(** A machine whose keyboard controller holds bytes: they are read in their
    order, the status says when there is one (whatever its error bits), and
    [shown] is what the library has been given. *)
Class KeyboardLine (E : Type) `{Ports E, Irqs E, Delay E, KbdLcf E} := {
  pending : E -> list Z;
  shown : E -> list (bool * list Z);
  line_status e :
    pending e <> [] ->
    let r := sys_inb KBC_ST_REG e in
    (exists st, snd (fst r) = Some st /\ Z.land OBF (u8 st) = 1) /\ pending (snd r) = pending e /\ shown (snd r) = shown e;
  line_data e b bs :
    pending e = b :: bs ->
    let r := sys_inb KBC_OUT_BUF e in
    snd (fst r) = Some b /\ pending (snd r) = bs /\ shown (snd r) = shown e;
  line_bytes e : Forall (fun b => 0 <= b < 256) (pending e);
  line_show mk n bs e :
    let e' := snd (kbd_print_scancode mk n bs e) in
    pending e' = pending e /\ shown e' = shown e ++ [(mk, bs)];
  line_count n e : let e' := snd (kbd_print_no_sysinb n e) in pending e' = pending e /\ shown e' = shown e;
  line_set l p h e :
    let r := sys_irqsetpolicy l p h e in
    fst (fst r) = 0 /\ pending (snd r) = pending e /\ shown (snd r) = shown e;
  line_rm h e :
    let r := sys_irqrmpolicy h e in fst r = 0 /\ pending (snd r) = pending e /\ shown (snd r) = shown e
}.

Definition show_code (c : code) : bool * list Z := (is_make (code_last c), code_bytes c).

Section Stream.
Context {E : Type} `{KeyboardLine E}.
Variable indet : Z.

(** Between two scancodes; [arr2] in any state. *)
Definition arr2 (s : lab3) : Prop := length (bytes s) = 2%nat.
Definition ready (s : lab3) : Prop := arr2 s /\ size s = 0.

Lemma arr2_cells s : arr2 s -> exists b0 b1, bytes s = [b0; b1].
Proof. unfold arr2. destruct (bytes s) as [| b0 [| b1 [| ? ?]]]; try discriminate. intros _. by exists b0, b1. Qed.

Lemma process_prefix s (e : E) :
  arr2 s -> sc_byte s = FB_OF_TB ->
  exists s', process_byte (s, e) = Ok (false, (s', e)) /\ arr2 s' /\ size s' = u8 (size s + 1) /\
    arr_get (bytes s') 0 = Some FB_OF_TB /\ sc_byte s' = sc_byte s.
Proof.
  intros Ha Hb. destruct (arr2_cells s Ha) as (b0 & b1 & Hbs). unfold process_byte.
  rewrite bind_gets. cbn [fst]. rewrite Hb, Z.eqb_refl. unfold store, size_incr.
  mrun. rewrite Hbs. cbn. eexists. split; [reflexivity |]. done.
Qed.

(** The byte that completes a scancode. *)
Lemma process_last s (e : E) b0 b1 :
  bytes s = [b0; b1] -> sc_byte s <> FB_OF_TB -> size s = 0 \/ size s = 1 ->
  let b := sc_byte s in
  let bs := if size s =? 0 then [b; b1] else [b0; b] in
  exists s', process_byte (s, e) =
    Ok (default 0 (arr_get bs 0) =? ESC_BREAKCODE,
        (s', snd (kbd_print_scancode (is_make b) (size s + 1) (take (Z.to_nat (size s + 1)) bs) e))) /\
    ready s' /\ bytes s' = bs.
Proof.
  intros Hbs Hb Hsz. unfold process_byte. rewrite bind_gets. cbn [fst]. apply Z.eqb_neq in Hb. rewrite Hb.
  unfold store, size_incr, is_make, ready, arr2. mrun. rewrite Hbs.
  destruct Hsz as [Hsz | Hsz]; rewrite Hsz.
  - rewrite (eq_refl : arr_set [b0; b1] 0 (sc_byte s) = Some [sc_byte s; b1]).
    cbv beta iota. cbn [bytes set_bytes size set_size]. rewrite Hsz. eexists. split; [reflexivity | done].
  - rewrite (eq_refl : arr_set [b0; b1] 1 (sc_byte s) = Some [b0; sc_byte s]).
    cbv beta iota. cbn [bytes set_bytes size set_size]. rewrite Hsz. eexists. split; [reflexivity | done].
Qed.

Lemma process_overflow s (e : E) :
  arr2 s -> sc_byte s <> FB_OF_TB -> 2 <= size s -> process_byte (s, e) = Undef OutOfBounds.
Proof.
  intros Ha Hb Hsz. unfold process_byte. rewrite bind_gets. cbn [fst]. apply Z.eqb_neq in Hb. rewrite Hb.
  unfold store. mrun. rewrite arr_set_None; [done |]. unfold zlen. rewrite Ha. lia.
Qed.

Lemma sys_inb_cnt_eq p s (e : E) :
  sys_inb_cnt indet p (s, e) =
  Ok ((0, u8 (default indet (snd (fst (sys_inb p e))))), (set_inb_counter (inb_counter s + 1) s, snd (sys_inb p e))).
Proof. reflexivity. Qed.

(** Bits 6 and 7 masked are never 1. *)
Lemma errors_ignored st : (Z.land st (Z.lor PAR TIMEOUT) =? 1) = false.
Proof.
  apply Z.eqb_neq. intros Hst. apply (f_equal (fun z => Z.testbit z 0)) in Hst.
  by rewrite Z.land_spec, andb_false_r in Hst.
Qed.

(** The status is accepted, the errors it may report included. *)
Lemma check_status_takes s (e : E) :
  pending e <> [] ->
  kbc_check_status indet (s, e) = Ok (true, (set_inb_counter (inb_counter s + 1) s, snd (sys_inb KBC_ST_REG e))).
Proof.
  intros Hp. destruct (line_status e Hp) as ((st & Hst & Hobf) & _ & _).
  unfold kbc_check_status, kbc_read_status. cbv beta.
  assert (Hr : bind (sys_inb_cnt indet KBC_ST_REG) (fun r => ret (if fst r =? 1 then 1 else 0, snd r)) (s, e) =
               Ok ((0, u8 st), (set_inb_counter (inb_counter s + 1) s, snd (sys_inb KBC_ST_REG e)))).
  { unfold bind. rewrite sys_inb_cnt_eq, Hst. done. }
  rewrite (bind_ok _ _ _ _ _ Hr). cbn [fst snd Z.eqb]. rewrite Hobf, errors_ignored. done.
Qed.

########################################

(WORK INSTRUCTION): Only the lines above starting at the one containing "line_show mk n" and ending at the one containing "arr2 s -> sc_byte s = FB_OF_TB ->", both included, are to be returned, exactly as they read.

(TASK SOLUTION):
  line_show mk n bs e :
    let e' := snd (kbd_print_scancode mk n bs e) in
    pending e' = pending e /\ shown e' = shown e ++ [(mk, bs)];
  line_count n e : let e' := snd (kbd_print_no_sysinb n e) in pending e' = pending e /\ shown e' = shown e;
  line_set l p h e :
    let r := sys_irqsetpolicy l p h e in
    fst (fst r) = 0 /\ pending (snd r) = pending e /\ shown (snd r) = shown e;
  line_rm h e :
    let r := sys_irqrmpolicy h e in fst r = 0 /\ pending (snd r) = pending e /\ shown (snd r) = shown e
}.

Definition show_code (c : code) : bool * list Z := (is_make (code_last c), code_bytes c).

Section Stream.
Context {E : Type} `{KeyboardLine E}.
Variable indet : Z.

(** Between two scancodes; [arr2] in any state. *)
Definition arr2 (s : lab3) : Prop := length (bytes s) = 2%nat.
Definition ready (s : lab3) : Prop := arr2 s /\ size s = 0.

Lemma arr2_cells s : arr2 s -> exists b0 b1, bytes s = [b0; b1].
Proof. unfold arr2. destruct (bytes s) as [| b0 [| b1 [| ? ?]]]; try discriminate. intros _. by exists b0, b1. Qed.

Lemma process_prefix s (e : E) :
  arr2 s -> sc_byte s = FB_OF_TB ->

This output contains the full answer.